I will update to 0 and 1. 
>
>> +
>> +What:		/sys/bus/edac/devices/<dev-
>name>/ecs_fruX/log_entry_type_per_dram
>> +Date:		Jan 2025
>> +KernelVersion:	6.13
>> +Contact:	linux-edac@vger.kernel.org
>> +Description:
>> +		(RO) True if current log entry type is per DRAM.
>> +
>> +What:		/sys/bus/edac/devices/<dev-
>name>/ecs_fruX/log_entry_type_per_memory_media
>> +Date:		Jan 2025
>> +KernelVersion:	6.13
>> +Contact:	linux-edac@vger.kernel.org
>> +Description:
>> +		(RO) True if current log entry type is per memory media FRU.
>
>What's the point of those two if log_entry_type already gives you the same info?
>
This was written as " Common DDR5 ECS Log Capabilities " in the CXL spec rev 3.1
Table 8-210. DDR5 ECS Control Feature Readable Attributes, though actually returns
the status of the log_entry_type.
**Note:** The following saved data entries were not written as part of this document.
(** * Playlist Transfer extension: the background service worker

    A shallow embedding of [background.js] (the transfer engine of the
    extension) and of the start guard of [popup.js], with the properties
    of the engine proved or refuted on it.

    Conventions of the embedding.
    - A JavaScript number is an IEEE 754 double: [float] (primitive floats),
      so that [30 + (i / tracks.length) * 30] is computed as the engine
      computes it.
    - A thrown [Error] is represented by its [message], the only part of it
      the engine reads.
    - [async] functions are programs of a resumption monad: a program runs
      on the shared world up to its next real suspension (storage access,
      network call, timer), where the event loop may run message handlers
      before the program is resumed.
    - A JavaScript object used as a map is a [gmap] of its entries; where
      the code indexes one with a name that comes from a message or from
      the storage ([authTokens[platform]], [names[platform]]), the
      members inherited from [Object.prototype] are found as well, as in
      [authTokens_get].
    - [console.log] / [console.error] output is not modelled.

    The development covers the transfer itself: the handlers of
    [startTransfer], [getTransferStatus] and [cancelTransfer],
    [performTransfer] and the functions it calls, the history, and
    [retryOperation]; then the status of the authentication, the listing
    of playlists up to the network, the rate limiter, and what the popup
    and the pages do with the answers of the service worker.  The OAuth
    flow and the settings are left out. *)

From Stdlib Require Import PrimFloat Uint63.
From stdpp Require Import gmap strings list.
I will remove these extra log type attributes. 

>And the filename length is a bit too much...
>
>> +
>> +What:		/sys/bus/edac/devices/<dev-name>/ecs_fruX/mode
>> +Date:		Jan 2025
>> +KernelVersion:	6.13
>> +Contact:	linux-edac@vger.kernel.org
>> +Description:
>> +		(RW) The mode of how the DDR5 ECS counts the errors.
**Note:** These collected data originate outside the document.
(* ===== verification/Prelude.v ===== *)
(** * The code of the Linux sysroot

    vlinuxroot is a sysroot: the headers and prebuilt libraries of a Linux system, to
    cross compile graphical programs against.  Nearly all of it is declarations.  The code
    that is carried as source, and that programs compile into themselves, is of three kinds:
    the X transport layer (src/include/X11/Xtrans: C files that the X libraries include),
    the HDMI CEC messages (src/include/linux/cec.h, cec-funcs.h), and inline functions and
    macros of the C library's and other kernel headers.  This library models the first two and
    those of the third that compute more than a constant.

    ** The X transport layer

    Xtrans gives X clients and servers one interface to connections over TCP and UNIX
    domain sockets.  A connection is an object of type XtransConnInfo; it points to the
    table of functions of its transport, to its addresses and port, and to two queues of
    file descriptors passed along with the data.

    - Xtransint.v: the configuration macros as a class [Config], the connection object,
      the queued descriptors, the transports and return codes (Xtransint.h).
    - World.v: the machine.  A C function is a computation [M A] that changes a state
      (heap of typed blocks, errno, the mutable flags of the transports, the static
      address list, the log of all system and library calls) and may end in a [Fault]
      when C leaves the behaviour undefined.  What is not in the sources (kernel,
      allocator, name services) is an environment that answers each call from the log;
      the theorems hold for all environments, or name what they rely on as a hypothesis
      on its answers ([mallocs], [env_laws], [umask_env]).
    - Logic.v: weakest preconditions for these computations with one rule per primitive,
      the tactics [wp_step] and [wp_steps], and the bookkeeping the theorems share:
      which calls a computation makes ([ran]) with which answers ([asked]), which descriptors
      stay open ([fd_balance]), which part of the heap it leaves alone ([kept], [kept_but],
      [freed]).
    - FdQueue.v: appendFd, removeFd, discardFd, cleanupFds and nFd of Xtranssock.c, on
      linked cells in the heap; they refine operations on lists.
    - Tables.v: the socket families, the transports and their initial flags.
    - Util.v: Xtransutil.c, with GetHostname and FreeConnInfo of Xtrans.c; UtilSpecs.v: what
      directories, authorization addresses and network ids are to be.
    - SockOpen.v, SockListen.v, SockConnect.v, SockIO.v: Xtranssock.c; opening sockets,
      listening and accepting, connecting, and data with descriptors.
    - Parse.v, Trans.v: Xtrans.c; the parsing of addresses, the choice of a transport, and
      the operations that go through its function table.
    - Lifecycle.v, Session.v, Listeners.v: theorems about whole uses of the
      interface, and MakeAllCOTSServerListeners.

    A function TRANS(F) or f of the sources is the definition F or f here, a loop of it a
    Fixpoint beside it.  Configurations without TCPCONN or UNIXCONN, with LOCALCONN or
    for Windows (with its ReadV and WriteV) are not modelled.

    *** What is proved

    - Opening and closing.  Open returns NULL with nothing left behind, or a connection in
      two new blocks over one new descriptor; Close makes exactly the calls it should and
      frees exactly what the connection owns; Open or Reopen followed by Close restores
      the heap and closes every descriptor, but those that SocketOpen loses at the limit of
      open files where it checks it ([lost]).
    - Sessions.  Any sequence of reads, writes and descriptors handed over or taken, and then
      Close: every descriptor that came in is closed once or was taken by the client, and the
      blocks of the connection are freed.  The invariant is [own_all].
    - Addresses.  ParseAddress accepts exactly a grammar of five forms and returns the
      parts the grammar names, with the host completed by what gethostname or inet_pton
      answer; both ways to look up a protocol agree.
    - Listening.  The flags that NoListen, Listen and IsListening share; where each kind of
      listener is bound, call by call, and what it leaves; MakeAllCOTSServerListeners makes
      listeners of exactly the eligible transports that can be opened and bound, in order,
      inside of its array, and closes them all when a server is running.
    - Connecting.  The search through the addresses of a host ends; all results.
    - Data.  SocketWritev sends the queue with the data and empties it only then; no
      received descriptor is lost.
    - Names.  trans_mkdir is not fooled by links or exchanged directories; ConvertAddress
      works in place without leaving a block behind; network ids fit their blocks.
    - Errors.  Where the code leaks, overruns or dereferences NULL there is a theorem with
      the inputs that make it do so (the names end in _overrun, _overflow, _overread,
      _undefined, _leaks_..., _double_close, _unchecked).

    *** Fuel

    Loops that follow data have a bound of their own: [list_fuel] for the queues (one more
    than the blocks of the heap, no list is longer), [open_fuel] for the families of a
    transport (the table and two), [listen_fuel] for aliases (2: an alias stands for
    transports that are not aliases), [pick_fuel] for the address list (twice its length
    and the restart).  Running out is the fault [OutOfFuel]; the theorems show the
    absence of all faults, so the bounds are enough.

    ** HDMI CEC messages

    A CEC message is a buffer of 16 bytes with a length.  For each message of the standard
    cec-funcs.h has a function that packs operands into it and one that reads them back.

    - Cec.v: struct cec_msg and cec.h, and the statements that packing consists of.  A
      store outside of the 16 bytes is undefined.
    - CecMsg.v: the 150 functions of cec-funcs.h, in its order and under its names.
    - CecCodec.v: the specification.  A [codec] is a message with its two functions, the
      operands it is meant for and what comes back; there are 57, and 26 messages without
      operands.
    - CecRun.v, CecProps.v: every codec packs without undefined behaviour into a
      well-formed message and returns what was packed; the two places where the code
      loses operands are visible in [back], one has a theorem of its own.

    ** Lists and queues

    The macros of sys/queue.h are programs on memory, and Queue.v runs them on one: cells of
    two slots, the address of a slot being a value like the address of a cell.  NULL or a
    pointer to nothing cannot be followed.

    - Queue.v: the macros of LIST, SLIST, STAILQ, SIMPLEQ, TAILQ and CIRCLEQ, each statement
      a read or a write of a slot.
    - QueueSpec.v: the specification.  The abstract state gives each head a list of
      elements; [step] says what an operation does to it, and when it has a meaning;
      [refines K] is that every sequence with a meaning runs on any memory that holds the
      lists, with the results and the final lists of the specification.  The interface
      [KindLaws] is what the macros of a kind owe for one head; [laws_refine] lifts it to
      sequences of operations on many.
    - QueueLemmas.v, QueueSingly.v, QueueDoubly.v, QueueCircle.v: the six kinds keep it.

    The loops of FOREACH and REMOVE have the size of the memory as fuel: no list in it is
    longer, and the refinement shows that they end.

    ** Byte order

    - Words.v: integers of 16, 32 and 64 bits, their bytes in memory of either order, and
      the interface [Conversions] with its [ConversionLaws].
    - Swab.v: linux/swab.h, asm/swab.h (x86) and bits/byteswap.h.  Instructions and compiler
      built-ins are arguments that do what they document ([ArchLaws]); swapping reverses
      bytes on every path of the headers.
    - BigEndian.v, LittleEndian.v: linux/byteorder/big_endian.h, little_endian.h; Endian.v
      shows that both are implementations of the interface, and the same of bits/
      uintn-identity.h, netinet/in.h and endian.h of the C library.

    ** Data structures of the kernel

    - Tlv.v: TIPC's TLVs and lists of them (linux/tipc_config.h).  What was written is read
      back, a careful reader ends on any bytes, and what the code does not check.
      [scan_tlvs] has a round per 4 bytes as fuel, since a step is at least that long.
    - Bsearch.v: bsearch of the C library, with fuel log2 (nmemb) + 1.
    - Virtio.v: rings of virtio, their layout and the notification by indexes that wrap.
    - Bcache.v: the keys of bcache, their bit fields and their walk through a node
      ([bset_keys], the words of the node as fuel, a key has at least two).
    - Nilfs.v: flags of checkpoints and segments, on disk in little-endian order; its
      theorems use the interface of Words.v and hold for both byte orders.

    ** The C library's checks

    - Fortify.v: the 81 functions that _FORTIFY_SOURCE replaces (bits/string_fortified.h,
      strings_fortified.h, unistd.h, stdio2.h, wchar2.h, stdlib.h, socket2.h, poll2.h, syslog.h)
      and the open family (fcntl2.h, mqueue2.h).  Such a function decides at compile time, by
      what is known of the object and of the arguments (class [Compiler]), what it calls; a
      definition gives the call and the compiler's complaints ([plan]).
    - FortifySpec.v: the functions of the library are an argument with the contract of the
      manuals ([Libc], [LibcLaws]): the checked function ends the program where the plain one
      would write more than the size it is told.  Under it each fortified function is the plain
      one but for ending the program at an overflow; a mode that open needs is not forgotten.
    - Sets.v: cpu_set_t and fd_set (bits/cpu-set.h, sched.h, sys/select.h, bits/select.h,
      bits/select2.h) are finite sets, and what happens to numbers outside.

    ** Messages and packed words

    - Attrs.v: netlink messages and attributes (linux/netlink.h, rtnetlink.h), two instances of
      the interface [Framing] with its laws; the walk over them ends on any bytes and gives back
      what was laid out.  Its fuel is the length over the size of a header, since a message has
      a header at least.
    - Cmsg.v: ancillary data (bits/socket.h), with pointers that wrap at 2^64; when the walk
      ends, what it gives back, and the lengths at which it never ends.
    - Codes.v: words made of fields: device numbers, ioctl requests, TIPC and Phonet addresses,
      speeds, headers of SCSI commands, types of mounts, statuses of processes, with tactics [bits] that prove
      equations of words interval by interval; and the times of sys/time.h.
    - Usb.v: endpoints (linux/usb/ch9.h) and audio units (linux/usb/audio.h): the accessors find
      the fields behind a list of any length.

    ** Not modelled

    Xtranslcl.c (System V transports, not compiled on Linux), transport.c (includes), the
    Xaw templates (empty methods).  Of the remaining inline functions most compare or return a
    constant or a field (aufs_type.h, ndctl.h, fsmap.h, mic_common.h), need the
    machine's ports or floating point (sys/io.h, bits/mathinline.h), or are C++ (gc_cpp.h,
    pcrecpp.h).  CPU_COUNT and CPU_ALLOC are functions of the library.  The rest of
    the tree is declarations: constants, structures and prototypes of libraries whose code is
    not part of it. *)

From Stdlib Require Export ZArith Lia String Ascii.
From stdpp Require Export base tactics numbers list option gmap strings.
>> +		0 - ECS counts rows with errors.
>> +		1 - ECS counts codewords with errors.
>
>Now we have "0" and "1"s. Oh well.
>
>What are "rows", what are "codewords"? Explain them here pls for the user.
Will do.

>
>> +What:		/sys/bus/edac/devices/<dev-
>name>/ecs_fruX/mode_counts_rows
>> +Date:		Jan 2025
>> +KernelVersion:	6.13
>> +Contact:	linux-edac@vger.kernel.org
>> +Description:
>> +		(RO) True if current mode is ECS counts rows with errors.
>> +
>> +What:		/sys/bus/edac/devices/<dev-
>name>/ecs_fruX/mode_counts_codewords
>> +Date:		Jan 2025
>> +KernelVersion:	6.13
>> +Contact:	linux-edac@vger.kernel.org
>> +Description:
>> +		(RO) True if current mode is ECS counts codewords with errors.
>
>Same question as above - redundant files.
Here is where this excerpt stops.